When I first arrived back in Massachusetts, the major change to our family yard was the installation of two large posts and five or six bird-feeders. They, along with the chain-link fence and huge sugar maple on the  yard's edge, insured the yard was always filled with wild-life. (Not including our familia...) Squirrels from the entire neighborhood also joined the fun--announcing to the chipmunks, skunks, possums and raccoons that there was a free lunch at the Minns' house.

Daily, upon arriving back from the hospital, Ann, in her scrubs, would refill the feeders, making sure to scatter the seed on the ground so no one was left hungry. Maeve would dutifully follow her "Mother's" footsteps, only pausing to pull a sunflower seed or two from her paws.  The birds knew when Ann's jeep would arrive. They would mass, ala Alfred Hitchcock, and begin edgily dive bombing each other. Even the squirrels would shoot "chattergrams" up and down the street, vying, with their feathered friends, for new grub.

This cost Ann literally hundreds of dollars a month, but, as with other sides of her character, she was unrelenting. "Everybody's got to eat..." she'd mutter, cigarette hanging from her bottom lip.

The birds still wait for her, though, now, she spends half her time at her new house, just on the town line. The two big bird feeding posts were rotting, so , when she moved, Kevin took them down. Dad tamped the earth to a more flat line--almost falling, yet again--in the process.
"It's mostly bird seed!" he announces, amazed at the spongey pile.

Now, there is still the birdbath and scattered food for the hordes put out a few times a week, but no feeders.
"We habituated them, now we have a responsibility to feed them through the winter!" Ann grumbles.
I guess the birds are happy to hear this because none of them have left.

Ann has installed feeders in the huge pine tree next to the swimming pool at the new house. In addition, there is a koi pond and frogs and fish to feed. A butterfly bush rounds out the visitors on the side yard. The crab apple and choke cherry trees lining the border, on the edge of the woods, brings the mammals out. When Maeve comes for a visit, she has to be on a leash at all times. Too many "intruders" to chase into the road. Too much accidental "doom" circling the place.

Yesterday, four ravens strutted their stuff under the pines.
Pheasants, in full dress, paraded out of the boggy woods, seeking refuge from the hunters from the Fish and Gun club, a half-mile away.
"If Kevin shoots anything in my yard I won't forgive him!" Ann grumbles, blowing smoke over the deck railing.

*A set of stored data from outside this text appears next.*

Lemma attempt_cases d s p s' r ans i :
  attempt_call d s p = (s', r, ans, i) ->
  (forall k, 0 <= kver s k)%Z -> (forall k, kver s k + 1 < 2 ^ 64)%Z -> (0 <= p_i p)%Z -> (p_i p + 1 < 2 ^ 64)%Z ->
  attempt_case s p s' r ans i.
Proof.
  unfold attempt_call. intros Hc Hp Hb Hi Hib. destruct (p_call p) as [a|key] eqn:Hcall.
  - rewrite (wrap_small 64) in Hc by lia.
    destruct (st_put_cases s a (Hp _) (Hb _)) as [(He & Hv & Hst)|[(He & Hv & Hne & Hst)|(He & Hv & Hne & Hst)]].
    all: destruct d; simpl in Hc; [by simplify_eq; eapply AC_lost|destruct (st_put s a) as [s1 [e]]; simplify_eq/=..].
    + eapply AC_done; eauto.
    + eapply AC_done; eauto.
    + eapply AC_version; eauto.
    + eapply AC_version; eauto. right. unfold put_switch. simpl.
      destruct (decide (p_i p = 0%Z)); [rewrite decide_False by lia|rewrite decide_True by lia]; done.
    + eapply AC_nokey; eauto.
    + eapply AC_nokey; eauto.
  - destruct d; simpl in Hc; simplify_eq; (eapply AC_get; [done|]); [by left..|right].
    rewrite st_get_reply. by destruct (st_look s' _) as [[v ver]|].
Qed.

(** What an attempt that ends a call tells its client. *)
Lemma attempt_get s p s' r ans i key :
  attempt_case s p s' (Some r) ans i -> p_call p = CGet key -> r = reading (st_look s key) /\ s' = s.
Proof.
  intros Ha Hc. remember (Some r) as ro eqn:Hro.
  destruct Ha as [key' r' Hc' [Hr|Hr]|a Hc'|a s' r' Hc'|a s' r' Hc'|a s' r' Hc']; rewrite Hc in Hc'; by simplify_eq.
Qed.

Lemma attempt_get_same s p s' r ans i key : attempt_case s p s' r ans i -> p_call p = CGet key -> s' = s.
Proof. intros Ha Hc. destruct Ha as [?? Hc'|? Hc'|??? Hc'|??? Hc'|??? Hc']; rewrite Hc in Hc'; by simplify_eq. Qed.

Lemma attempt_put s p s' r ans i a :
  attempt_case s p s' (Some r) ans i -> p_call p = CPut a ->
  (r = RPutErr OK /\ ans = Some OK /\ kver s (put_key a) = put_version a /\ stored s s' a) \/
  (r = RPutErr (if decide (p_i p = 0%Z) then ErrVersion else ErrMaybe) /\ ans = Some ErrVersion /\
     is_Some (st_look s (put_key a)) /\ kver s (put_key a) <> put_version a /\ same s s') \/
  (r = RPutErr ErrNoKey /\ ans = Some ErrNoKey /\ st_look s (put_key a) = None /\ put_version a <> 0%Z /\ same s s').
Proof.
  intros Ha Hc. remember (Some r) as ro eqn:Hro.
  destruct Ha as [key' r' Hc' Hr|a' Hc'|a' s' r' Hc' Hv Hst Hr|a' s' r' Hc' Hs Hv Hst Hr|a' s' r' Hc' Hs Hv Hst Hr];
    subst; rewrite Hc in Hc'; simplify_eq; destruct Hr as [|Hr]; simplify_eq; naive_solver.
Qed.

Lemma attempt_effect s p s' r ans i :
  attempt_case s p s' r ans i ->
  (exists a, p_call p = CPut a /\ ans = Some OK /\ kver s (put_key a) = put_version a /\ stored s s' a) \/
  (ans <> Some OK /\ same s s').
Proof. intros []; [by right..|left; by eauto|by right|by right]. Qed.

(** ** The steps of the system *)

(** A pending call: a performed put has been sent, and its version is spent. *)
Definition pend_ok s (now : Z) p : Prop :=
  (0 <= p_i p <= now)%Z /\ (p_start p < now)%Z /\
  match p_done p with
  | None => True
  | Some t => exists a, p_call p = CPut a /\ (1 <= p_i p)%Z /\ (p_start p <= t < now)%Z /\
      (put_version a < kver s (put_key a))%Z /\ is_Some (st_look s (put_key a))
  end.

Record basic (k : sys) : Prop := {
  b_now : (0 <= ks_now k)%Z;
  b_ver key : (0 <= kver (ks_store k) key <= ks_now k)%Z;
  b_pend c st p : ks_clients k !! c = Some (st, Some p) -> pend_ok (ks_store k) (ks_now k) p;
  b_want c st p : ks_clients k !! c = Some (st, Some p) -> want st = Some (p_call p) }.

Definition next_done p (now : Z) (ans : option Err) : option Z :=
  match p_done p with
  | Some t => Some t
  | None => if decide (ans = Some OK) then Some now else None
  end.

Inductive exec_case (k : sys) : event -> sys -> Prop :=
  | X_tell c st o x :
      ks_clients k !! c = Some (st, None) -> tell x st = Some o ->
      exec_case k (ETell c x) (set_client c ((next_state st o).1, None) (next_state st o).2 k)
  | X_start c st cl :
      ks_clients k !! c = Some (st, None) -> want st = Some cl ->
      exec_case k (EStart c) (set_client c (st, Some (mkPend cl 0 (ks_now k) None)) false k)
  | X_retry c d st p s' ans i :
      ks_clients k !! c = Some (st, Some p) -> attempt_case (ks_store k) p s' None ans i -> d <> Delivered ->
      exec_case k (EAttempt c d) (mkKs s'
        (<[c := (st, Some (mkPend (p_call p) i (p_start p) (next_done p (ks_now k) ans)))]> (ks_clients k))
        (ks_now k + 1) (ks_log k) (ks_lin k ++ effect_of c (ks_now k) p None ans) false)
  | X_return c d st p s' r ans i :
      ks_clients k !! c = Some (st, Some p) -> attempt_case (ks_store k) p s' (Some r) ans i ->
      exec_case k (EAttempt c d)
       (mkKs s' (<[c := ((next_state st (resume st r)).1, None)]> (ks_clients k)) (ks_now k + 1)
        (ks_log k ++ [(default (ks_now k) (p_done p), log_entry c (p_call p) r (p_start p) (ks_now k))])
        (ks_lin k ++ effect_of c (ks_now k) p (Some r) ans) (next_state st (resume st r)).2).

(** A reply that arrives ends the call. *)
Lemma delivered_returns s p s' r ans i : attempt_call Delivered s p = (s', r, ans, i) -> is_Some r.
Proof.
  unfold attempt_call. destruct (p_call p) as [a|key]; simpl.
  - pose proof (st_put_reply s a) as He. destruct (st_put s a) as [s1 [e]]. simpl in *. intros ?; simplify_eq.
    pose proof (put_result_errs (st_look s (put_key a)) (put_value a) (put_version a)) as Hr. simpl in Hr.
    unfold put_switch. simpl.
    destruct Hr as [->|[->| ->]]; simpl; repeat case_decide; by eexists.
  - rewrite st_get_reply. intros ?; simplify_eq/=. destruct (st_look s' key); by eexists.
Qed.

Lemma exec_cases e k k' :
  exec e k = Some k' -> basic k -> (ks_now k + 1 < 2 ^ 64)%Z -> exec_case k e k'.
Proof.
  intros He Hb Hn. unfold exec in He. destruct (ks_fatal k); [done|].
  destruct e as [c x|c|c d]; destruct (ks_clients k !! c) as [[st [p|]]|] eqn:Hc; simpl in He; try done.
  - destruct (tell x st) as [o|] eqn:Ht; simpl in He; [|done].
    pose proof (X_tell k c st o x Hc Ht) as HX. destruct (next_state st o). by simplify_eq.
  - destruct (want st) as [cl|] eqn:Hw; simplify_eq/=. by eapply X_start.
  - destruct (attempt_call d (ks_store k) p) as [[[s' r] ans] i] eqn:Ha.
    pose proof (b_pend _ Hb _ _ _ Hc) as (Hi & Hst & _).
    pose proof (fun H : d = Delivered => delivered_returns _ _ _ _ _ _
      (eq_ind d (fun d => attempt_call d (ks_store k) p = _) Ha _ H)) as Hd.
    apply attempt_cases in Ha; [|intros key; pose proof (b_ver _ Hb key); lia..|lia|lia].
    destruct r as [r|].
    + pose proof (X_return k c d st p s' r ans i Hc Ha) as HX.
      destruct (next_state st (resume st r)). by simplify_eq.
    + simplify_eq. apply (X_retry k c d st p s' ans i); [done..|]. intros ?. by destruct Hd.
Qed.

Lemma attempt_grows s p s' r ans i :
  attempt_case s p s' r ans i -> (forall k, 0 <= kver s k)%Z -> forall k, grows k 1 s s'.
Proof.
  intros Ha Hp k. assert (Hsame : forall s', same s s' -> grows k 1 s s').
  { intros s2 Hs. unfold grows, kver. rewrite (Hs k). split; [lia|done]. }
  destruct Ha as [| |a s' r Hc Hv Hst|a s' r|a s' r]; [by apply Hsame..| |by apply Hsame|by apply Hsame].
  unfold grows, kver in *. rewrite (Hst k). case_decide as Hk; [|split; [lia|done]].
  rewrite Hk, Hv. simpl. split; [lia|by eexists].
Qed.

Lemma pend_ok_mono s s' now now' p :
  pend_ok s now p -> (now <= now')%Z -> (forall k, grows k 1 s s') -> pend_ok s' now' p.
Proof.
  unfold pend_ok. intros (Hi & Hs & Hd) Hn Hg. split_and!; [lia..|].
  destruct (p_done p); [|done]. destruct Hd as (a & ? & ? & ? & ? & ?).
  destruct (Hg (put_key a)) as [? Hk]. exists a. split_and!; [done|lia..|by apply Hk].
Qed.

Lemma pend_ok_next s p s' r ans i now :
  attempt_case s p s' r ans i -> (forall k, 0 <= kver s k)%Z -> pend_ok s now p ->
  pend_ok s' (now + 1) (mkPend (p_call p) i (p_start p) (next_done p now ans)).
Proof.
  intros Ha Hp Hok.
  assert (Hi : (p_i p <= i <= p_i p + 1)%Z) by (destruct Ha; lia).
  pose proof (attempt_grows _ _ _ _ _ _ Ha Hp) as Hg.
  destruct (pend_ok_mono s s' now (now + 1) p Hok) as (Hi' & Hs' & Hd'); [lia|done|]. destruct Hok as (Hi0 & Hs0 & _).
  split_and!; simpl; [lia..|]. unfold next_done. destruct (p_done p) as [t|].
  - destruct Hd' as (a & ? & ? & ? & ? & ?). exists a. split_and!; try done; lia.
  - case_decide as Hans; [|done]. destruct Ha as [| |a s' r Hc Hv Hst| |]; simplify_eq.
    exists a. unfold kver. rewrite (Hst (put_key a)), decide_True by done. simpl. split_and!; [done|lia..|by eexists].
Qed.

(** A property of every pending call, when one client changes. *)
Lemma pending_insert (Q : C -> pending -> Prop) (cls : list (C * option pending)) c y :
  (forall c0 st p, cls !! c0 = Some (st, Some p) -> Q st p) ->
  (forall st p, y = (st, Some p) -> Q st p) ->
  forall c0 st p, <[c:=y]> cls !! c0 = Some (st, Some p) -> Q st p.
Proof.
  intros Hall Hy c0 st p Hl. rewrite list_lookup_insert in Hl. case_decide; simplify_eq; [by eapply Hy|by eapply Hall].
Qed.

Lemma exec_basic e k k' : basic k -> exec_case k e k' -> basic k'.
Proof.
  intros [Hn Hv Hp Hw] Hx. assert (Hv0 : forall key, (0 <= kver (ks_store k) key)%Z) by (intros key; apply Hv).
  assert (Hp' : forall s', (forall key, grows key 1 (ks_store k) s') ->
    forall c st p, ks_clients k !! c = Some (st, Some p) -> pend_ok s' (ks_now k + 1) p).
  { intros s' Hg c st p Hc. eapply pend_ok_mono; [by eapply Hp|lia|done]. }
  assert (Hrefl : forall key, grows key 1 (ks_store k) (ks_store k)) by (intros key; split; [lia|done]).
  destruct Hx as [c st o x Hc Ht|c st cl Hc Hwt|c d st p s' ans i Hc Ha Hd|c d st p s' r ans i Hc Ha]; split; simpl.
  1,5,9,13: lia.
  1,4: intros key; pose proof (Hv key); lia.
  1-4: eapply pending_insert; [by eauto|intros; simplify_eq].
  - unfold pend_ok; simpl. split_and!; lia || done.
  - done.
  - intros key. destruct (attempt_grows _ _ _ _ _ _ Ha Hv0 key). specialize (Hv key). lia.
  - eapply pending_insert; [apply Hp'; by eapply attempt_grows|]. intros; simplify_eq.
    eapply pend_ok_next; [done|done|]. by eapply Hp.
  - eapply pending_insert; [by eauto|]. intros; simplify_eq. simpl. by eapply Hw.
  - intros key. destruct (attempt_grows _ _ _ _ _ _ Ha Hv0 key). specialize (Hv key). lia.
  - eapply pending_insert; [apply Hp'; by eapply attempt_grows|]. intros; simplify_eq.
  - eapply pending_insert; [by eauto|]. intros; simplify_eq.
Qed.

(** Invariants of runs too short for a version or a counter to wrap. *)
Lemma run_bounded (P : event -> Prop) (Inv : sys -> Prop) :
  (forall e k k', P e -> (ks_now k + 1 < 2 ^ 64)%Z -> basic k -> Inv k -> exec_case k e k' -> Inv k') ->
  forall es k k', Forall P es -> basic k -> Inv k -> run exec es k = Some k' ->
  (ks_now k + Z.of_nat (length es) < 2 ^ 64)%Z -> basic k' /\ Inv k'.
Proof.
  intros Hstep es. induction es as [|e es IH]; intros k k' HP Hb HI Hr Hl; [simpl in Hr; by simplify_eq|].
  simpl in Hr. rewrite length_cons in Hl. apply Forall_cons_1 in HP as [He' HP].
  destruct (exec e k) as [k1|] eqn:He; [|done]. simpl in Hr.
  pose proof (exec_cases _ _ _ He Hb ltac:(lia)) as Hx. assert (Hn : ks_now k1 = (ks_now k + 1)%Z) by (by destruct Hx).
  eapply (IH k1); [done|by eapply exec_basic|eapply Hstep; [done| |done..]; lia|done|lia].
Qed.

Lemma exec_clients e k k' : exec_case k e k' -> length (ks_clients k') = length (ks_clients k).
Proof. by intros []; simpl; rewrite length_insert. Qed.

(** Every event takes one tick. *)
Lemma exec_now e k k' : exec e k = Some k' -> ks_now k' = (ks_now k + 1)%Z.
Proof.
  unfold exec. destruct (ks_fatal k); [done|]. intros He.
  destruct e as [c x|c|c d]; destruct (ks_clients k !! c) as [[st [p|]]|]; simpl in He; try done.
  - destruct (tell x st) as [o|]; simpl in He; [|done]. destruct (next_state st o). by simplify_eq.
  - destruct (want st); by simplify_eq/=.
  - destruct (attempt_call d (ks_store k) p) as [[[s' r] ans] i]. destruct r as [r|]; [|by simplify_eq].
    destruct (next_state st (resume st r)). by simplify_eq.
Qed.

Lemma run_now es k k' : run exec es k = Some k' -> ks_now k' = (ks_now k + Z.of_nat (length es))%Z.
Proof.
  revert k. induction es as [|e es IH]; intros k Hr; [simpl in *; simplify_eq; lia|]. simpl in Hr.
  destruct (exec e k) as [k1|] eqn:He; [|done]. rewrite (IH _ Hr), (exec_now _ _ _ He), length_cons. lia.
Qed.

Lemma basic_init now s cs :
  (0 <= now)%Z -> (forall key, 0 <= kver s key <= now)%Z -> basic (init now s cs).
Proof.
  intros Hn Hv. split; [done|done|..]; simpl; intros c st p; rewrite list_lookup_fmap; by destruct (cs !! c).
Qed.

(** ** Linearizability of the log *)

Definition no_nokey (l : list (Z * Operation)) : Prop := Forall (fun x => ~ put_nokey x.2) l.
Definition replay_key (key : string) (st : KvState) (l : list (Z * Operation)) : option KvState :=
  replay st (filter (on_key key) l.*2).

I watch a wild turkey call his flock to the edge of the grass.(He doesn't realize it is already November.) Hawks skitter and fall from high above us.A titmouse lands a few feet away, puffed up and busy. Something the size of a dove, moves in the tree...

"Time to get the winter seed from the store," Ann hugs her nightgown around her middle; pads back inside, trailing blue smoke.
Maeve follows.

Everywhere, the birds tweet their good luck calls.